▶ **Assignment**
Copy out, exactly, the first line of the entries below and every line after it through the one containing "- exfalso. apply Hx. rewrite Hk.".

(Extracted records)
---------------

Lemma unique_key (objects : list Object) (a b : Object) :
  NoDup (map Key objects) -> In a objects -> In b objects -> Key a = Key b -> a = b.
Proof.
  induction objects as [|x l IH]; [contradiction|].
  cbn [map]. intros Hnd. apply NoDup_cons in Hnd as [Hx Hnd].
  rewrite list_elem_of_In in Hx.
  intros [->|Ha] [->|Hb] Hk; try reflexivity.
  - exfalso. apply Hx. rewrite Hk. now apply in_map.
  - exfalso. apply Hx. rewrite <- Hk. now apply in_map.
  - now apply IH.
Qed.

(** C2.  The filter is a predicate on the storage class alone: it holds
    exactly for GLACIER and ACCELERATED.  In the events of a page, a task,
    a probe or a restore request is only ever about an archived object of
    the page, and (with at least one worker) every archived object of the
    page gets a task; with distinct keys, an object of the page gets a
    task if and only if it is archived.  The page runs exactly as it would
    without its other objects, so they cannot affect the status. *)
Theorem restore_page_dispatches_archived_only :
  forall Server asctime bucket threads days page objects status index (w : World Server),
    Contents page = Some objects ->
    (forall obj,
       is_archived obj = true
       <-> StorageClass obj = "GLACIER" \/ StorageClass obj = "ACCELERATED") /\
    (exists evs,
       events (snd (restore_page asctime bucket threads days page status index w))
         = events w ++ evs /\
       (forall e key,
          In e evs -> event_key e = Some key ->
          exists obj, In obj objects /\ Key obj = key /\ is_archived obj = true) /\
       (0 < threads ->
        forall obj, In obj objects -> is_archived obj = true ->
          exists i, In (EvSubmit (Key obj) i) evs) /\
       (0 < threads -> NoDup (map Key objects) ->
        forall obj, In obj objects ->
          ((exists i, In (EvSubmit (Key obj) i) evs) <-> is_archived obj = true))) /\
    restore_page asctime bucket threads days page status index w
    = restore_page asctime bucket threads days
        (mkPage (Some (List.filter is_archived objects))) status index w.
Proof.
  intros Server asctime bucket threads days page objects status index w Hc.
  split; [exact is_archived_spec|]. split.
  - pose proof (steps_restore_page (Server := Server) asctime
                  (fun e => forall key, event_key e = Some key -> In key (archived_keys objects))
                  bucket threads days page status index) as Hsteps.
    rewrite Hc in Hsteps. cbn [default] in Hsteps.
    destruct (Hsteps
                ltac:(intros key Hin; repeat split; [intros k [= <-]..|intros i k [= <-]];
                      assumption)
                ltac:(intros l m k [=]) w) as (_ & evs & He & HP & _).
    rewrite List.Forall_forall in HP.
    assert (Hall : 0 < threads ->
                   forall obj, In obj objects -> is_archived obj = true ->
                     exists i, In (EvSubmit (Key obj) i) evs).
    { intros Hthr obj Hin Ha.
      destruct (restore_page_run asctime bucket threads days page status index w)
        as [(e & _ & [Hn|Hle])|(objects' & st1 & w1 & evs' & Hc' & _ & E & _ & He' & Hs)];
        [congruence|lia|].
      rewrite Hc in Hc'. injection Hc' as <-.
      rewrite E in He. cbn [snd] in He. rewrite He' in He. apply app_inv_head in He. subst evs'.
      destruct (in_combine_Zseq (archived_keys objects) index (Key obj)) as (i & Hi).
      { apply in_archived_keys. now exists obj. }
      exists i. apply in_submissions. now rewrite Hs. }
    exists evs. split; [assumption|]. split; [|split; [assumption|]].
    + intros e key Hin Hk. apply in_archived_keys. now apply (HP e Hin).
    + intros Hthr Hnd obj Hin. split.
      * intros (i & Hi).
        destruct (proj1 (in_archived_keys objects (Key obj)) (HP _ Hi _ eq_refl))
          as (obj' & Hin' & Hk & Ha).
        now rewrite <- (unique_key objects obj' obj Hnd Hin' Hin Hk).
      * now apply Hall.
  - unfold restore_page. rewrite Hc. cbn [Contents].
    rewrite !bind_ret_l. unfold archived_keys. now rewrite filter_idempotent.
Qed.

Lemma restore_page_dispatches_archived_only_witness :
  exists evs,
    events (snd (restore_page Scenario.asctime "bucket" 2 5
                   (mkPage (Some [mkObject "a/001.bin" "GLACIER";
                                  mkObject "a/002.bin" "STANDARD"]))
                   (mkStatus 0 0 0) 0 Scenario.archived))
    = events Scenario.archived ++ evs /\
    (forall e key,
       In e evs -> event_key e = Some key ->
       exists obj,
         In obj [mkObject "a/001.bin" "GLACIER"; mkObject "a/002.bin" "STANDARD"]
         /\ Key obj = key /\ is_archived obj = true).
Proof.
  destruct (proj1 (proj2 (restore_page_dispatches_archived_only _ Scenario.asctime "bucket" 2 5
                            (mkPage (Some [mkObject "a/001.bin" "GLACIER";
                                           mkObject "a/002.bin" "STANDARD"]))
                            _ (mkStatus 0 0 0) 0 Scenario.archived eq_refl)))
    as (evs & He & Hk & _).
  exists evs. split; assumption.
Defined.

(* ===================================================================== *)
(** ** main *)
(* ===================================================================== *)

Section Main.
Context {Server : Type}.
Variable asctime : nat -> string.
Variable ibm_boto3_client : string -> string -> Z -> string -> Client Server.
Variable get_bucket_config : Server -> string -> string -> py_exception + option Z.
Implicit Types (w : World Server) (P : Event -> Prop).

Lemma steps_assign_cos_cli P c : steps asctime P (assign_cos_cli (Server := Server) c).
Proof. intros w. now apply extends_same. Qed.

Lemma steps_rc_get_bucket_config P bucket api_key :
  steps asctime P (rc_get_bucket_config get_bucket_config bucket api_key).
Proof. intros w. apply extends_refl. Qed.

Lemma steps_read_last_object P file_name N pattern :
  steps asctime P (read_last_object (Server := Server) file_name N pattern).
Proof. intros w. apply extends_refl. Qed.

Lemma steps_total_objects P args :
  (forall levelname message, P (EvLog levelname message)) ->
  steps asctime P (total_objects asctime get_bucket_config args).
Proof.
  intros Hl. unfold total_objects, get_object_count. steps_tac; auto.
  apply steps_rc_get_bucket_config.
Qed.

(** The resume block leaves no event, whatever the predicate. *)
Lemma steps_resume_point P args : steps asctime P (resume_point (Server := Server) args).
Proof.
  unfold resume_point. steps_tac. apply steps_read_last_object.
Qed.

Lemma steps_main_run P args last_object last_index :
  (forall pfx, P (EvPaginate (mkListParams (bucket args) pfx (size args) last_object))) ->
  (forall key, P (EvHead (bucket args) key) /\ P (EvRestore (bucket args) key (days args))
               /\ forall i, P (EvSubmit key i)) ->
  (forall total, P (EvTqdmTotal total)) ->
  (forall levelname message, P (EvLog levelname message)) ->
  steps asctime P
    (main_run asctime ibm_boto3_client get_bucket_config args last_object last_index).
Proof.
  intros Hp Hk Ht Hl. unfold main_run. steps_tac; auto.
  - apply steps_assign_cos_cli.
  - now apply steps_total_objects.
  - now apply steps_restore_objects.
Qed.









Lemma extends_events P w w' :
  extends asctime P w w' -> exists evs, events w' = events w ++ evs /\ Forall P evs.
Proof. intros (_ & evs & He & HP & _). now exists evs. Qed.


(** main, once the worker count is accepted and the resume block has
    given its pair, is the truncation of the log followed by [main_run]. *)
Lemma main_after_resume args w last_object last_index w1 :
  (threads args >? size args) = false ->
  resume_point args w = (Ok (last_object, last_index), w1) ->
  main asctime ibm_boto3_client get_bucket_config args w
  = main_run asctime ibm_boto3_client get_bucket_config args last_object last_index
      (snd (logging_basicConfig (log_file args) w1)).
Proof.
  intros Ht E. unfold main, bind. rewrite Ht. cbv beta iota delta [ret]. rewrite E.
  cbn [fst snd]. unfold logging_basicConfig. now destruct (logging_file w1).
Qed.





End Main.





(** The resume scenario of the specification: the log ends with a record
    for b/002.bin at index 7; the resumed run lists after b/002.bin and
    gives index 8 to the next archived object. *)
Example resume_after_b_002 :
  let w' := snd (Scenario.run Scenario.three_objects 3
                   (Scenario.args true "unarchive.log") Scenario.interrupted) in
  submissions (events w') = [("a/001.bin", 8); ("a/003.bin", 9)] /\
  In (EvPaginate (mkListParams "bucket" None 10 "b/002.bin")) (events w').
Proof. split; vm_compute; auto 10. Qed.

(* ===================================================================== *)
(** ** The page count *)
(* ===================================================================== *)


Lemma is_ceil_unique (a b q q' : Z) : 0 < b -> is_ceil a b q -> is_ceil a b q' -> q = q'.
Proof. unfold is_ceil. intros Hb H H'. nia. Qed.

---------------

▶ **Solution for this problem**
Lemma unique_key (objects : list Object) (a b : Object) :
  NoDup (map Key objects) -> In a objects -> In b objects -> Key a = Key b -> a = b.
Proof.
  induction objects as [|x l IH]; [contradiction|].
  cbn [map]. intros Hnd. apply NoDup_cons in Hnd as [Hx Hnd].
  rewrite list_elem_of_In in Hx.
  intros [->|Ha] [->|Hb] Hk; try reflexivity.
  - exfalso. apply Hx. rewrite Hk. now apply in_map.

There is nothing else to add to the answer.